# Spring of 2012



## DEDGOOSE (Jan 19, 2007)

Is gonna be killer.. Poults Poults and more poults... Literally cannot take a evening ride without stopping the truck 2-3 times for hen and poults crossing the road..


----------



## brushbuster (Nov 9, 2009)

I too have seen dozens of poults the last couple of weeks as well as several nice toms throughout the summer.


----------



## lilsean95 (Mar 6, 2007)

Poults and Hens everywhere here in southwest michigan. Coming from Dowagaic MI there were 2 hen and about 10-15 poults working there way across the street and I did my conservation for year and stopped traffic so they could live.
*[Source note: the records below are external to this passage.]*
(** The three ways a call of [loadDevEnv] can go: the cache answers; the
    search ends without a path to import; a path is imported. *)
Lemma loadDevEnv_run_cases fuel options (st : ModuleState Env) :
  (exists env,
      cachedEnv st = Some env /\ reload_requested options = false /\
      loadDevEnv rt fuel options st = (Returned env, st, [])) \/
  ((cachedEnv st = None \/ reload_requested options = true) /\
   trace_of (loadDevEnv rt fuel options st) =
   trace_of (findConfigFile rt fuel (start_dir rt options) st) /\
   forall env, outcome_of (loadDevEnv rt fuel options st) <> Returned env) \/
  ((cachedEnv st = None \/ reload_requested options = true) /\
   exists path,
     outcome_of (findConfigFile rt fuel (start_dir rt options) st) = Returned (Some path) /\
     path <> "" /\
     loadDevEnv rt fuel options st =
     after (trace_of (findConfigFile rt fuel (start_dir rt options) st))
           (load_from rt path st)).
Proof.
  destruct (loadDevEnv_cases options st) as [(env & Hc & Hr)|Hun].
  - left. exists env. split; [exact Hc|]. split; [exact Hr|].
    now apply loadDevEnv_cached.
  - right. rewrite (loadDevEnv_uncached rt fuel options st Hun). cbv zeta.
    destruct (outcome_of (findConfigFile rt fuel (start_dir rt options) st))
      as [[path|]|e|].
    + destruct (String.eqb_spec path "") as [Hempty|Hne].
      * left. split; [exact Hun|]. split; [reflexivity | discriminate].
      * right. split; [exact Hun|]. exists path. now repeat split.
    + left. split; [exact Hun|]. split; [reflexivity | discriminate].
    + left. split; [exact Hun|]. split; [reflexivity | discriminate].
    + left. split; [exact Hun|]. split; [reflexivity | discriminate].
Qed.

(** The runs of the tail, listed. *)
Lemma load_from_cases path (st : ModuleState Env) :
  (exists e, import rt path = inl e /\
             load_from rt path st = (Thrown e, st, [EvImport path])) \/
  (exists exports,
      import rt path = inr exports /\
      passes_validation (mod_default exports) = false /\
      load_from rt path st =
      (Thrown (Error (invalid_config_message path)), st, [EvImport path])) \/
  (exists exports,
      import rt path = inr exports /\
      passes_validation (mod_default exports) = true /\
      ((exists e,
           createDevEnvironment rt (mod_default exports) = inl e /\
           load_from rt path st =
           (Thrown e, st, [EvImport path; EvCreateDevEnvironment (mod_default exports)])) \/
       (exists env,
           createDevEnvironment rt (mod_default exports) = inr env /\
           load_from rt path st =
           (Returned env, {| cachedEnv := Some env |},
            [EvImport path; EvCreateDevEnvironment (mod_default exports)])))).
Proof.
  unfold load_from.
  destruct (import rt path) as [e|exports]; [left; now exists e|]. right. cbv zeta.
  destruct (passes_validation (mod_default exports)) eqn:Hpass.
  - right. exists exports. split; [reflexivity|]. split; [exact Hpass|].
    destruct (createDevEnvironment rt (mod_default exports)) as [e|env].
    + left. now exists e.
    + right. now exists env.
  - left. exists exports. split; [reflexivity|]. split; [exact Hpass | reflexivity].
Qed.

(** A search trace holds no import and no factory call. *)
Lemma findConfigFile_trace_no_import fuel dir (st : ModuleState Env) ev :
  In ev (trace_of (findConfigFile rt fuel dir st)) ->
  exists q, ev = EvExistsSync q.
Proof.
  destruct (findConfigFile_trace_shape rt fuel dir st) as (paths & -> & _).
  intros Hin. apply in_map_iff in Hin. destruct Hin as (q & <- & _). now exists q.
Qed.

(** A path that the search returns is in its trace, and exists. *)
Lemma findConfigFile_returned_checked fuel dir (st : ModuleState Env) path :
  outcome_of (findConfigFile rt fuel dir st) = Returned (Some path) ->
  existsSync rt path = true /\
  In (EvExistsSync path) (trace_of (findConfigFile rt fuel dir st)).
Proof.
  intros Hout.
  destruct (findConfigFile_trace_shape rt fuel dir st) as (paths & Htr & _ & _ & Hshape).
  rewrite Hout in Hshape. destruct Hshape as (absent & -> & Hex & _).
  split; [exact Hex|]. rewrite Htr. apply in_map, in_or_app. right. now left.
Qed.

(** When the cache does not answer, outcome and trace are the same in
    every state of the slot. *)
Lemma loadDevEnv_uncached_any_state fuel options (st st' : ModuleState Env) :
  cachedEnv st = None \/ reload_requested options = true ->
  cachedEnv st' = None \/ reload_requested options = true ->
  outcome_of (loadDevEnv rt fuel options st) = outcome_of (loadDevEnv rt fuel options st') /\
  trace_of (loadDevEnv rt fuel options st) = trace_of (loadDevEnv rt fuel options st').
Proof.
  intros Hun Hun'.
  rewrite (loadDevEnv_uncached rt fuel options st Hun).
  rewrite (loadDevEnv_uncached rt fuel options st' Hun'). cbv zeta.
  rewrite (findConfigFile_pure rt fuel (start_dir rt options) st' st).
  cbn [outcome_of trace_of fst snd].
  fold (outcome_of (findConfigFile rt fuel (start_dir rt options) st)).
  fold (trace_of (findConfigFile rt fuel (start_dir rt options) st)).
  destruct (outcome_of (findConfigFile rt fuel (start_dir rt options) st))
    as [[path|]|e|]; try (split; reflexivity).
  destruct (String.eqb path ""); [split; reflexivity|].
  destruct (load_from_any_state rt path st st') as [Ho Ht].
  split.
  - rewrite !outcome_of_after. exact Ho.
  - unfold after. cbn [trace_of snd].
    fold (trace_of (load_from rt path st)). fold (trace_of (load_from rt path st')).
    now rewrite Ht.
Qed.

End LoadRuns.

Lemma load_from_trace {Env : Type} (rt : Runtime Env) path (st : ModuleState Env) :
  trace_of (load_from rt path st) = [EvImport path] \/
  exists exports,
    import rt path = inr exports /\
    passes_validation (mod_default exports) = true /\
    trace_of (load_from rt path st) =
    [EvImport path; EvCreateDevEnvironment (mod_default exports)].
Proof.
  destruct (load_from_cases rt path st)
    as [(e & _ & ->) | [(exports & _ & _ & ->) | (exports & Him & Hpass & Hrun)]].
  - now left.
  - now left.
  - right. exists exports. split; [exact Him|]. split; [exact Hpass|].
    destruct Hrun as [(e & _ & ->)|(env & _ & ->)]; reflexivity.
Qed.

Lemma trace_of_after {Env A : Type} tr (r : Outcome A * ModuleState Env * list Event) :
  trace_of (after tr r) = tr ++ trace_of r.
Proof. reflexivity. Qed.

(** What passes the validation is an object. *)
Lemma passes_validation_object config :
  passes_validation config = true ->
  exists props,
    config = JsObject props /\
    truthy (lookup_prop "projectPrefix" props) = true /\
    truthy (lookup_prop "services" props) = true.
Proof.
  unfold passes_validation. destruct config as [| | | | | |props]; try discriminate.
  cbn [optional_get]. intros H. apply andb_true_iff in H. now exists props.
Qed.

(** X4. [loadDevEnv] imports at most one path per call, and only the path
    the search of this very call returned: a path whose existence it has
    just tested and found true.  The import comes after all existence
    checks, and the only thing that can follow it is one factory call. *)
Theorem loadDevEnv_imports_checked_path :
  forall (Env : Type) (rt : Runtime Env) (fuel : nat) (options : option Options)
         (st : ModuleState Env) (path : string),
    In (EvImport path) (trace_of (loadDevEnv rt fuel options st)) ->
    outcome_of (findConfigFile rt fuel (start_dir rt options) st) = Returned (Some path) /\
    existsSync rt path = true /\
    In (EvExistsSync path) (trace_of (findConfigFile rt fuel (start_dir rt options) st)) /\
    exists tail,
      trace_of (loadDevEnv rt fuel options st) =
      trace_of (findConfigFile rt fuel (start_dir rt options) st) ++ EvImport path :: tail /\
      (tail = [] \/ exists config, tail = [EvCreateDevEnvironment config]).
Proof.
  intros Env rt fuel options st path Hin.
  destruct (loadDevEnv_run_cases rt fuel options st)
    as [(env & _ & _ & Hrun) | [(_ & Htr & _) | (_ & found & Hout & _ & Hrun)]].
  - rewrite Hrun in Hin. destruct Hin.
  - rewrite Htr in Hin.
    apply findConfigFile_trace_no_import in Hin. destruct Hin as [q Hq]. discriminate.
  - rewrite Hrun, trace_of_after in Hin |- *.
    assert (Hsame : found = path /\
                    exists tail,
                      trace_of (load_from rt found st) = EvImport found :: tail /\
                      (tail = [] \/ exists config, tail = [EvCreateDevEnvironment config])).
    { apply in_app_or in Hin. destruct Hin as [Hin|Hin].
      - apply findConfigFile_trace_no_import in Hin. destruct Hin as [q Hq]. discriminate.
      - destruct (load_from_trace rt found st) as [Ht|(exports & _ & _ & Ht)];
          rewrite Ht in Hin |- *.
        + destruct Hin as [Heq|[]]. injection Heq as ->.
          split; [reflexivity|]. exists []. split; [reflexivity | now left].
        + destruct Hin as [Heq|[Heq|[]]]; [|discriminate]. injection Heq as ->.
          split; [reflexivity|]. eexists. split; [reflexivity|]. right. eexists. reflexivity. }
    destruct Hsame as (-> & tail & Htail & Hshape).
    destruct (findConfigFile_returned_checked rt fuel _ st path Hout) as [Hex Hchecked].
    split; [exact Hout|]. split; [exact Hex|]. split; [exact Hchecked|].
    exists tail. rewrite Htail. split; [reflexivity | exact Hshape].
Qed.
Dumbass people would not stop for them. :yikes:


----------



## svs (Dec 3, 2008)

I have seen alot of poults this year also, can't wait to get after them again.


----------



## anon21511 (Jan 13, 2006)

I love your optimism however I would like to point out that there is going to be a look of unknown weather between now and spring of '12. Just don't going counting them poults too soon!


----------



## GoneFishin (Jan 11, 2001)

DNR guy at the Flint workshop said the average life expectancy of a turkey in MI is 18 months. So the odds of those poults making it to 2012 could be pretty slim. Nice to see a good hatch though it certainly can't hurt in the overall scheme of things.


----------



## DEDGOOSE (Jan 19, 2007)

GoneFishin said:


> DNR guy at the Flint workshop said the average life expectancy of a turkey in MI is 18 months. So the odds of those poults making it to 2012 could be pretty slim. Nice to see a good hatch though it certainly can't hurt in the overall scheme of things.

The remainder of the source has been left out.